* Work required:
Within the material below, how many lines include "intros"? Answer with the count only.

Supplied material: Begin

Definition RestorePolicy_DeepCopyInto (in_ : val TRestorePolicy) : go (val TRestorePolicy) :=
  ObjectMeta ← ObjectMeta_DeepCopyInto (g_rp_ObjectMeta _ _ _ _ in_);
  Spec ← RestorePolicySpec_DeepCopyInto (g_rp_Spec _ _ _ _ in_);
  Status ← RestorePolicyStatus_DeepCopyInto (g_rp_Status _ _ _ _ in_);
  mret {| g_rp_TypeMeta := g_rp_TypeMeta _ _ _ _ in_; g_rp_ObjectMeta := ObjectMeta;
          g_rp_Spec := Spec; g_rp_Status := Status |}.
Definition RestorePolicy_DeepCopy (in_ : ptr) : go ptr := copy_pointer TRestorePolicy RestorePolicy_DeepCopyInto in_.

Definition RestorePolicyList_DeepCopyInto (in_ : val TRestorePolicyList) : go (val TRestorePolicyList) :=
  ListMeta ← ListMeta_DeepCopyInto (g_rpl_ListMeta _ _ _ _ _ in_);
  Items ← copy_slice TRestorePolicy RestorePolicy_DeepCopyInto (g_rpl_Items _ _ _ _ _ in_);
  mret {| g_rpl_TypeMeta := g_rpl_TypeMeta _ _ _ _ _ in_; g_rpl_ListMeta := ListMeta; g_rpl_Items := Items |}.
Definition RestorePolicyList_DeepCopy (in_ : ptr) : go ptr :=
  copy_pointer TRestorePolicyList RestorePolicyList_DeepCopyInto in_.

(** A [runtime.Object]: a type and a pointer.  [None] is the nil interface,
    which is not an object with a nil pointer. *)
Inductive runtime_Object := Object (t : go_type) (p : ptr).

Definition deep_copy_object (t : go_type) (deep : ptr → go ptr) (in_ : ptr) : go (option runtime_Object) :=
  c ← deep in_;
  mret (match c with Some _ => Some (Object t c) | None => None end).

Definition ConfigStore_DeepCopyObject : ptr → go (option runtime_Object) :=
  deep_copy_object TConfigStore ConfigStore_DeepCopy.
Definition ConfigStoreList_DeepCopyObject : ptr → go (option runtime_Object) :=
  deep_copy_object TConfigStoreList ConfigStoreList_DeepCopy.
Definition RestorePolicy_DeepCopyObject : ptr → go (option runtime_Object) :=
  deep_copy_object TRestorePolicy RestorePolicy_DeepCopy.
Definition RestorePolicyList_DeepCopyObject : ptr → go (option runtime_Object) :=
  deep_copy_object TRestorePolicyList RestorePolicyList_DeepCopy.

(** ** What the structs stand for *)

Definition S3Credentials_read : reader (val TS3Credentials) (g_S3Credentials option) := λ h v,
  AccessKeyID ← read_pointer TSecretKeySelector read_flat h (g_AccessKeyID _ v);
  SecretAccessKey ← read_pointer TSecretKeySelector read_flat h (g_SecretAccessKey _ v);
  Region ← read_pointer TSecretKeySelector read_flat h (g_Region _ v);
  SessionToken ← read_pointer TSecretKeySelector read_flat h (g_SessionToken _ v);
  Some {| g_AccessKeyID := AccessKeyID; g_SecretAccessKey := SecretAccessKey; g_Region := Region;
          g_SessionToken := SessionToken; g_InheritFromIAMRole := g_InheritFromIAMRole _ v |}.

Definition ObjectStoreConfiguration_read
    : reader (val TObjectStoreConfiguration) (g_ObjectStoreConfiguration option) := λ h v,
  EndpointCA ← read_pointer TSecretKeySelector read_flat h (g_EndpointCA _ v);
  S3Credentials ← read_pointer TS3Credentials S3Credentials_read h (g_S3 _ v);
  Some {| g_DestinationPath := g_DestinationPath _ v; g_EndpointURL := g_EndpointURL _ v;
          g_EndpointCA := EndpointCA; g_S3 := S3Credentials |}.

Definition ConfigStoreSpec_read : reader (val TConfigStoreSpec) (g_ConfigStoreSpec option Lists) := λ h v,
  DerivedFrom ← read_pointer TBarmanObjectStoreRef read_flat h (g_DerivedFrom _ _ v);
  Configuration ← read_pointer TObjectStoreConfiguration ObjectStoreConfiguration_read h (g_Configuration _ _ v);
  CaptureGroups ← read_slice TString read_flat h (g_CaptureGroups _ _ v);
  Some ({| g_DerivedFrom := DerivedFrom; g_Configuration := Configuration; g_Retention := g_Retention _ _ v;
          g_CaptureGroups := CaptureGroups; g_Prefix := g_Prefix _ _ v |} :
    g_ConfigStoreSpec option Lists).

Definition ResolvedStore_read : reader (val TResolvedStore) (g_ResolvedStore option Lists) := λ h v,
  CaptureGroups ← read_slice TString read_flat h (g_rs_CaptureGroups _ _ v);
  ObservedAt ← read_pointer TTime read_flat h (g_rs_ObservedAt _ _ v);
  Some ({| g_rs_DestinationPath := g_rs_DestinationPath _ _ v; g_rs_EndpointURL := g_rs_EndpointURL _ _ v;
          g_rs_Provider := g_rs_Provider _ _ v; g_rs_Retention := g_rs_Retention _ _ v;
          g_rs_CaptureGroups := CaptureGroups; g_rs_Source := g_rs_Source _ _ v;
          g_rs_ObservedAt := ObservedAt |} :
    g_ResolvedStore option Lists).
(* ===== verification/GoDecode.v ===== *)
(** * Decoding JSON documents into Go structs

    What [encoding/json] does with one member of an object, by the field's Go
    type.  A member is assigned to the field whose name it equals up to case, as
    Unicode folds it; a later member of the same name is assigned again; a
    [null] leaves the field as it is; a value of the wrong type is an error. *)

From S2P Require Import Prelude GoStrings GoTime GoJson.

#[local] Open Scope stdpp_scope.

Definition type_error {A} : result A := Err (External OtherKind "json: cannot unmarshal").

(** The decoder of one field, given the value it holds already. *)
Definition decoder (A : Type) : Type := A → doc → result A.

Definition decode_string : decoder string := λ old d,
  match d with DNull => Ok old | DStr s => Ok s | _ => type_error end.

Definition decode_bool : decoder bool := λ old d,
  match d with DNull => Ok old | DBool b => Ok b | _ => type_error end.

Definition decode_int64 : decoder Z := λ old d,
  match d with
  | DNull => Ok old
  | DNum s => match ParseInt s with Some z => Ok z | None => type_error end
  | _ => type_error
  end.

Definition decode_time : decoder Z := λ old d,
  match d with
  | DNull => Ok old
  | DStr s => match ParseRFC3339 s with Some t => Ok t | None => type_error end
  | _ => type_error
  end.

(** [[]string]: the elements of an array are decoded into zero values. *)
Fixpoint decode_elements (l : list doc) : result (list string) :=
  match l with
  | [] => Ok []
  | d :: l => x ← decode_string "" d; xs ← decode_elements l; Ok (x :: xs)
  end.
Definition decode_strings : decoder (list string) := λ old d,
  match d with DNull => Ok [] | DArr l => decode_elements l | _ => type_error end.

(** [map[string]string] and [map[string]any]: members are added to the map. *)
Fixpoint decode_string_members (m : gmap string string) (l : list (string * doc))
    : result (gmap string string) :=
  match l with
  | [] => Ok m
  | (k, d) :: l => x ← decode_string "" d; decode_string_members (<[k := x]> m) l
  end.
Definition decode_string_map : decoder (gmap string string) := λ old d,
  match d with DNull => Ok ∅ | DObj l => decode_string_members old l | _ => type_error end.

Definition decode_object : decoder object := λ old d,
  match d with
  | DNull => Ok ∅
  | DObj l => Ok (foldl (λ m '(k, x), <[k := any_of_doc x]> m) old l)
  | _ => type_error
  end.

(** [foldName] of a name that is compared with an ASCII one: the letters of ASCII,
    and the two other characters Unicode folds to one of them, U+212A (K) and
    U+017F (s). *)
Fixpoint fold_marks (s : string) : string :=
  match s with
  | EmptyString => ""
  | String a s1 =>
      match s1 with
      | String b s2 =>
          if Ascii.eqb a "197" && Ascii.eqb b "191" then String "s" (fold_marks s2)
          else match s2 with
               | String c s3 =>
                   if Ascii.eqb a "226" && Ascii.eqb b "132" && Ascii.eqb c "170" then String "k" (fold_marks s3)
                   else String a (fold_marks s1)
               | EmptyString => String a (fold_marks s1)
               end
      | EmptyString => String a ""
      end
  end.
Definition foldName (name : string) : string := fold_marks (ToLower name).

#[global] Arguments foldName : simpl never.
#[global] Opaque foldName.

Example foldName_marks :
  foldName (String "226" (String "132" (String "170" "ind"))) = foldName "Kind"
  ∧ foldName (String "197" (String "191" "pec")) = foldName "spec".
Proof. by vm_compute. Qed.

(** The members that are assigned to one field, in order. *)
Fixpoint field {A} (name : string) (dec : decoder A) (old : A) (members : list (string * doc))
    : result A :=
  match members with
  | [] => Ok old
  | (k, d) :: rest =>
      if decide (foldName k = foldName name) then new ← dec old d; field name dec new rest
      else field name dec old rest
  end.

(** A struct: [null] decodes to the value it has. *)
Definition decode_struct {A} (fields : A → list (string * doc) → result A) : decoder A := λ old d,
  match d with DNull => Ok old | DObj l => fields old l | _ => type_error end.

(** A pointer to a struct: [null] is [nil], anything else decodes into the
    struct there is, or a new zero one. *)
Definition decode_pointer {A} (zero : A) (dec : decoder A) : decoder (option A) := λ old d,
  match d with DNull => Ok None | _ => x ← dec (default zero old) d; Ok (Some x) end.

(** ** Fields of a document with no repeated names *)

Lemma field_absent {A} name (dec : decoder A) old members :
  Forall (λ kd, foldName kd.1 ≠ foldName name) members → field name dec old members = Ok old.
Proof.
  induction 1 as [|[k d] l Hk _ IH]; [done|]. simpl in *. by rewrite decide_False.
Qed.

Lemma field_cons_ne {A} name (dec : decoder A) old k d rest :
  foldName k ≠ foldName name → field name dec old ((k, d) :: rest) = field name dec old rest.
Proof. intros. simpl. by rewrite decide_False. Qed.

Lemma field_cons_eq {A} name (dec : decoder A) old d rest :
  field name dec old ((name, d) :: rest) = new ← dec old d; field name dec new rest.
Proof. simpl. by rewrite decide_True. Qed.

Lemma field_app {A} name (dec : decoder A) old l1 l2 :
  field name dec old (l1 ++ l2) = new ← field name dec old l1; field name dec new l2.
Proof.
  revert old. induction l1 as [|[k d] l1 IH]; intros old; [done|]. simpl.
  case_decide; [|apply IH]. destruct (dec old d); simpl; [apply IH|done].
Qed.
(* ===== verification/Kube.v ===== *)
(** * The Kubernetes API, as the plugin reads it

    The client is a parameter: a read is a function of the world that does not
    change it.  Its errors are kept by what [apierrs] and [meta] can tell of
    them. *)

From S2P Require Import Prelude GoStrings GoJson Api Cnpg.

Record NamespacedName := { nn_Namespace : string; nn_Name : string }.
#[export] Instance NamespacedName_eq_dec : EqDecision NamespacedName.
Proof. solve_decision. Defined.
#[export] Instance NamespacedName_countable : Countable NamespacedName.
Proof.
  refine (inj_countable' (λ n, (nn_Namespace n, nn_Name n))
            (λ p, {| nn_Namespace := p.1; nn_Name := p.2 |}) _).
  by intros [].
Defined.

(** [NamespacedName.String()]. *)
Definition key_string (n : NamespacedName) : string := nn_Namespace n +:+ "/" +:+ nn_Name n.

Class KubeReader (W : Type) := {
  (** The data of a Secret. *)
  kube_secret : W → NamespacedName → result (gmap string string);
  (** A barman-cloud ObjectStore, unstructured. *)
  kube_object_store : W → NamespacedName → result object;
  kube_config_store : W → NamespacedName → result ConfigStore;
  kube_restore_policy : W → NamespacedName → result RestorePolicy;
  (** One Backup by name, and the Backups of a namespace. *)
  kube_backup : W → NamespacedName → result Backup;
  kube_backups : W → string → result (list Backup)
}.

(** [unstructured.NestedMap] and [unstructured.NestedString]: the value at a
    path, [None] when there is none. *)
Class Unstructured := {
  NestedMap : object → list string → result (option object);
  NestedString : object → list string → result (option string)
}.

Supplied material: End

* Task answer:
3